**** INPUT DATA ****
(** What one client record contributes to each list of the result. *)
Definition foundPart (idx : gmap string RecordObj) (r : RecordObj) : list FoundItem :=
  found (classifyStep idx emptyResult r).

Definition missingPart (idx : gmap string RecordObj) (r : RecordObj) : list MissingItem :=
  missing (classifyStep idx emptyResult r).

(** The record has an identifier and the index holds an entry for it. *)
Definition isFound (idx : gmap string RecordObj) (r : RecordObj) : bool :=
  truthy (extractIdentifier r) && bool_decide (is_Some (idx !! extractIdentifier r)).

(** ** Numbers: the percentage computation *)

Module JsNumber.

(** binary64 *)
Definition prec : Z := 53.
Definition emax : Z := 1024.

(** The number whose value is the integer [n]. *)
Definition of_nat (n : nat) : spec_float :=
  binary_normalize prec emax (Z.of_nat n) 0 false.

Definition div : spec_float -> spec_float -> spec_float := SFdiv prec emax.
Definition mul : spec_float -> spec_float -> spec_float := SFmul prec emax.

(** A mantissa in normal form: 53 binary digits. *)
Definition normal (m : positive) : Prop := (2 ^ 52 <= Zpos m < 2 ^ 53)%Z.

(** [Math.round]: the integer closest to the argument, the larger one on a
    tie; [None] stands for the results that are not integers (NaN and the
    infinities). *)
Definition Math_round (x : spec_float) : option Z :=
  match x with
  | S754_zero _ => Some 0%Z
  | S754_finite s m e =>
      let sm := cond_Zopp s (Zpos m) in
      Some (if (0 <=? e)%Z then sm * 2 ^ e
            else (2 * sm + 2 ^ (- e)) `div` 2 ^ (1 - e))%Z
  | _ => None
  end.

(** [Math.round((a / b) * 100)] *)
Definition percentOf (a b : nat) : option Z :=
  Math_round (mul (div (of_nat a) (of_nat b)) (of_nat 100)).

End JsNumber.

Import JsNumber.

Module Stats.
Record t := { total : nat; found : nat; missing : nat; coverage : option Z }.
End Stats.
****
WORK TO BE COMPLETED:
What are the lines, exactly as written above, from the line with "infinities). *)" to the line with "Some (if (0 <=? e)%Z then sm * 2 ^ e", both included? Output only those.

EXERCISE ANSWER:
    infinities). *)
Definition Math_round (x : spec_float) : option Z :=
  match x with
  | S754_zero _ => Some 0%Z
  | S754_finite s m e =>
      let sm := cond_Zopp s (Zpos m) in
      Some (if (0 <=? e)%Z then sm * 2 ^ e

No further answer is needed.